The payoff in the Sim is the product of magnitude and frequency. In a PBM, the payoff is directly related to the projection. As noted above, the average projection is lower than the average score above expectation because it must account for the ~70% of the time a player doesn't meet salary-based expectation. Without further ado, comparison of RMSE between payoff and actual DK points night to night.
This is about what I would expect. The Sim and a PBM are well-matched at predicting the overall payoff of playing any given player. Important to note is the distinct edge the PBM had in predicting high-priced players. This is something to watch out for in the future, but also shows that the Sim is better at targeting lower-price guys. Overall, the Sim performed 4% worse at predicting total payoff.
Review: The Sim's Payoff is comparable to a regular model that only projects points on a game by game basis. Because of this, it is perfectly acceptable to look solely at the Payoff category and know that this is the equivalent of any model you see in the marketplace right now. The Own% and Frequency stats are what should set the Sim apart, and the numbers back that up. While any model is right "on average," the Sim's inclusion of the likelihood of a player exceeding their salary-based expectation improves the game by game accuracy and precision.
Brent Burns: Freq - 34% / Payoff - 3.4 Pts / DK ppg = 3.8
Shea Weber: Freq - 40% / Payoff - 3.3 Pts / DK ppg = 3.4
Both players would appear on a traditional projection sheet at ~3.4 pts every night, but the projected frequency is 6% higher for Weber. So Weber will score less, more often to get to the SAME average ppg over time!

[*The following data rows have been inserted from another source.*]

(* ===== verification/EvEpoll.v ===== *)
(** The epoll backend of libev (src/libev-4.15/ev_epoll.c): registering
    descriptors with the kernel, and the events that the kernel reports. The
    kernel is a parameter: its state and epoll_ctl, and for the theorems the
    registrations it holds and the calls made so far. *)
From S2P Require Import Prelude EvTime Ev EvIo.

Open Scope c_scope.

Definition EPOLLIN : Z := 1.
Definition EPOLLOUT : Z := 4.
Definition EPOLLERR : Z := 8.
Definition EPOLLHUP : Z := 16.

Inductive epoll_op := EPOLL_CTL_ADD | EPOLL_CTL_DEL | EPOLL_CTL_MOD.
Inductive errno := ENOENT | EEXIST | EPERM | EOTHER.

#[export] Instance epoll_op_eq_dec : EqDecision epoll_op.
Proof. solve_decision. Defined.
#[export] Instance errno_eq_dec : EqDecision errno.
Proof. solve_decision. Defined.

(** A [struct epoll_event]: its data and its events. *)
Definition epoll_event : Type := Z * Z.

(** A call of epoll_ctl for a descriptor, and its error. *)
Definition epoll_call : Type := epoll_op * Z * option errno.

(** [registered] and [history] are for the theorems only: the registrations that
    the kernel holds, and the calls of epoll_ctl so far, the last one first. *)
Class Kernel (K : Type) := {
  epoll_ctl : epoll_op -> Z -> epoll_event -> K -> option errno * K;
  registered : K -> Z -> option epoll_event;
  history : K -> list epoll_call;
}.

Definition EV_EMASK_EPERM : Z := 128.

Definition epoll_bits (ev : Z) : Z :=
  (if negb (ev .& EV_READ =? 0) then EPOLLIN else 0) .| (if negb (ev .& EV_WRITE =? 0) then EPOLLOUT else 0).

(** The generation counter in the upper 32 bits, the descriptor in the lower. *)
Definition epoll_data (fd egen : Z) : Z := u32 fd .| u64 (egen .<< 32).

Section epoll.
Context {K : Type} `{!Kernel K}.

(** The label dec_egen. *)
Definition dec_egen (fd : Z) (s : ev_loop * K) : option (ev_loop * K) :=
  l ← anfd_update fd (fun a => with_egen (u32 (egen a - 1)) a) s.1; Some (l, s.2).

Definition kill_dec_egen (fd : Z) (s : ev_loop * K) : option (ev_loop * K) :=
  l ← fd_kill fd s.1; dec_egen fd (l, s.2).

(** On EPERM. *)
Definition add_eperm (fd oldmask : Z) (l : ev_loop) : option ev_loop :=
  l ← anfd_update fd (with_emask EV_EMASK_EPERM) l;
  if oldmask .& EV_EMASK_EPERM =? 0 then
    es ← array_needsize 4 (epoll_eperms l) (epoll_epermcnt l + 1) 0;
    es ← array_set es (epoll_epermcnt l) fd;
    Some (set_epoll_epermcnt (epoll_epermcnt l + 1) (set_epoll_eperms es l))
  else Some l.

Definition epoll_modify (fd oev nev : Z) (s : ev_loop * K) : option (ev_loop * K) :=
  let '(l, k) := s in
  if nev =? 0 then Some (l, k)
  else
    a ← array_get (anfds l) fd;
    let oldmask := emask a in
    l ← anfd_update fd (fun a => with_egen (u32 (egen a + 1)) (with_emask (u8 nev) a)) l;
    let ev := (epoll_data fd (u32 (egen a + 1)), epoll_bits nev) in
    let op := if negb (oev =? 0) && negb (oldmask =? nev) then EPOLL_CTL_MOD else EPOLL_CTL_ADD in
    let '(err, k) := epoll_ctl op fd ev k in
    match err with
    | None => Some (l, k)
    | Some ENOENT =>
        if nev =? 0 then dec_egen fd (l, k)
        else
          let '(err, k) := epoll_ctl EPOLL_CTL_ADD fd ev k in
          if decide (err = None) then Some (l, k) else kill_dec_egen fd (l, k)
    | Some EEXIST =>
        if oldmask =? nev then dec_egen fd (l, k)
        else
          let '(err, k) := epoll_ctl EPOLL_CTL_MOD fd ev k in
          if decide (err = None) then Some (l, k) else kill_dec_egen fd (l, k)
    | Some EPERM => l ← add_eperm fd oldmask l; Some (l, k)
    | Some EOTHER => kill_dec_egen fd (l, k)
    end.

(** The events of libev in those that the kernel reports. *)
Definition got_of (events : Z) : Z :=
  (if negb (events .& (EPOLLOUT .| EPOLLERR .| EPOLLHUP) =? 0) then EV_WRITE else 0) .|
  (if negb (events .& (EPOLLIN .| EPOLLERR .| EPOLLHUP) =? 0) then EV_READ else 0).

(** The body of the first loop of epoll_poll. *)
Definition poll_one (ev : epoll_event) (s : ev_loop * K) : option (ev_loop * K) :=
  let '(data, events) := ev in
  let '(l, k) := s in
  let fd := s32 (u32 data) in
  a ← array_get (anfds l) fd;
  let want := fd_events a in
  let got := got_of events in
  if negb (u32 (egen a) =? u32 (data .>> 32)) then Some (set_postfork 1 l, k)
  else if negb (got .& Z.lnot want =? 0) then
    l ← anfd_update fd (with_emask want) l;
    let '(err, k) := epoll_ctl (if negb (want =? 0) then EPOLL_CTL_MOD else EPOLL_CTL_DEL) fd (data, epoll_bits want) k in
    if decide (err = None) then l ← fd_event fd got l; Some (l, k) else Some (set_postfork 1 l, k)
  else l ← fd_event fd got l; Some (l, k).

Fixpoint poll_loop (evs : list epoll_event) (s : ev_loop * K) : option (ev_loop * K) :=
  match evs with
  | [] => Some s
  | ev :: evs => s ← poll_one ev s; poll_loop evs s
  end.

(** The last loop, for the descriptors that epoll refuses; [i] is the number of
    entries that are left. *)
Fixpoint eperm_loop (i : nat) (l : ev_loop) : option ev_loop :=
  match i with
  | O => Some l
  | S i =>
      fd ← array_get (epoll_eperms l) (Z.of_nat i);
      a ← array_get (anfds l) fd;
      let events := u8 (fd_events a .& (EV_READ .| EV_WRITE)) in
      l ← (if negb (emask a .& EV_EMASK_EPERM =? 0) && negb (events =? 0) then fd_event fd events l
           else
             let l := set_epoll_epermcnt (epoll_epermcnt l - 1) l in
             last ← array_get (epoll_eperms l) (epoll_epermcnt l);
             es ← array_set (epoll_eperms l) (Z.of_nat i) last;
             Some (set_epoll_eperms es l));
      eperm_loop i l
  end.

(** [received]: what epoll_wait gives, [None] when a signal interrupts it. For
    other errors the function calls ev_syserr, which does not return. The
    buffer for the events is not part of the state of the loop. *)
Definition epoll_poll (received : option (list epoll_event)) (s : ev_loop * K) : option (ev_loop * K) :=
  match received with
  | None => Some s
  | Some evs =>
      '(l, k) ← poll_loop evs s;
      l ← eperm_loop (Z.to_nat (epoll_epermcnt l)) l;
      Some (l, k)
  end.

(** [epoll_create]: the kernel after the loop has closed its epoll instance and
    got a new one. *)
Definition epoll_fork (epoll_create : K -> K) (s : ev_loop * K) : option (ev_loop * K) :=
  l ← fd_rearm_all s.1; Some (l, epoll_create s.2).
End epoll.

(** What epoll_ctl(2) documents. Any call may fail, with ENOMEM for instance, and
    then changes nothing. *)
Class KernelLaws (K : Type) `{!Kernel K} : Prop := {
  ctl_other op fd ev k fd' : fd' <> fd -> registered (epoll_ctl op fd ev k).2 fd' = registered k fd';
  ctl_failed op fd ev k err : (epoll_ctl op fd ev k).1 = Some err ->
    registered (epoll_ctl op fd ev k).2 fd = registered k fd;
  ctl_set op fd ev k : (epoll_ctl op fd ev k).1 = None ->
    registered (epoll_ctl op fd ev k).2 fd = (match op with EPOLL_CTL_DEL => None | _ => Some ev end);
  (** EEXIST: the descriptor is already registered. *)
  ctl_eexist op fd ev k : (epoll_ctl op fd ev k).1 = Some EEXIST -> op = EPOLL_CTL_ADD /\ registered k fd <> None;
  (** ENOENT: it is not registered, and was to be modified or deleted. *)
  ctl_enoent op fd ev k : (epoll_ctl op fd ev k).1 = Some ENOENT -> op <> EPOLL_CTL_ADD /\ registered k fd = None;
  (** EPERM: its file does not support epoll. *)
  ctl_eperm op fd ev k : (epoll_ctl op fd ev k).1 = Some EPERM -> registered k fd = None;
  ctl_history op fd ev k : history (epoll_ctl op fd ev k).2 = (op, fd, (epoll_ctl op fd ev k).1) :: history k;
}.

(** Any implementation of epoll_ctl can be given a history. *)
Definition with_history {K} (ctl : epoll_op -> Z -> epoll_event -> K -> option errno * K)
    (reg : K -> Z -> option epoll_event) : Kernel (K * list epoll_call) := {|
  epoll_ctl op fd ev k := let '(err, k') := ctl op fd ev k.1 in (err, (k', (op, fd, err) :: k.2));
  registered k := reg k.1;
  history k := k.2;
|}.

Section calls.
Context {K : Type} `{!Kernel K}.

(** The kernel gives this answer in some state. *)
Definition real (c : epoll_call) : Prop := exists ev k, (epoll_ctl c.1.1 c.1.2 ev k).1 = c.2.

(** From [k] to [k'] the calls [cs] were made, the last one first. *)
Definition made (k : K) (cs : list epoll_call) (k' : K) : Prop := history k' = cs ++ history k /\ Forall real cs.

Lemma made_nil k : made k [] k.
Proof. by split. Qed.

Lemma made_trans k cs k1 cs' k' : made k cs k1 -> made k1 cs' k' -> made k (cs' ++ cs) k'.
Proof. intros [E1 H1] [E2 H2]. split; [by rewrite E2, E1, app_assoc|by apply Forall_app]. Qed.

Lemma made_ctl `{!KernelLaws K} op fd ev k : made k [(op, fd, (epoll_ctl op fd ev k).1)] (epoll_ctl op fd ev k).2.
Proof. split; [apply ctl_history|]. constructor; [by exists ev, k|constructor]. Qed.

(** The kernel refuses [fd] in one of the calls: it gives an error that
    epoll_modify does not know, or the descriptor is not registered and cannot
    be added. *)
Definition refusal (cs : list epoll_call) (fd : Z) : Prop :=
  (exists op, op <> EPOLL_CTL_DEL /\ (op, fd, Some EOTHER) ∈ cs) \/
  ((EPOLL_CTL_MOD, fd, Some ENOENT) ∈ cs /\ (EPOLL_CTL_ADD, fd, Some EPERM) ∈ cs).

(** The file of [fd] does not support epoll. *)
Definition always_eperm (fd : Z) : Prop :=
  forall op ev (k : K), op <> EPOLL_CTL_DEL -> (epoll_ctl op fd ev k).1 = Some EPERM.

Lemma always_eperm_refusal cs fd : Forall real cs -> always_eperm fd -> ~ refusal cs fd.
Proof.
  intros Hr Ha. assert (forall op err, op <> EPOLL_CTL_DEL -> (op, fd, err) ∈ cs -> err = Some EPERM) as H.
  { intros op err Hop Hin. rewrite List.Forall_forall in Hr. destruct (Hr _ (proj1 (list_elem_of_In _ _) Hin)) as (ev & k & E). cbn [fst snd] in E. rewrite <- E. by apply Ha. }
  intros [(op & Hop & Hin)|[Hin _]]; by apply H in Hin.
Qed.

(** Some call for [fd] failed. *)
Definition failed (cs : list epoll_call) (fd : Z) : Prop := exists op err, (op, fd, Some err) ∈ cs.
End calls.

This is the penultimate example of the shortcomings of traditional models: they're right on average, but not every night.
Line Stacks - As soon as we find a new way to get tables onto the website from my simulations, I will be adding a page for line stacks along with combined line ownership.
PICL - The mysterious rating system I include in my ramblings on the pod as well as the site. I will be detailing its use in an upcoming post. Because it is more related to fit in cash lineups, I want to have a good dataset before standing behind PICL 100%.
xDKpts - Ever wished there was a stat that reflected that players get unlucky? I have been working on an expected DK pts stat that will capture expected production, not just what actually happened. Finally, a guy with 9 shots, 4 minutes of PP time, and 21 corsi who didn't score will get the respect he deserves! Also, my hope is that this stat will point out guys who are undervalued.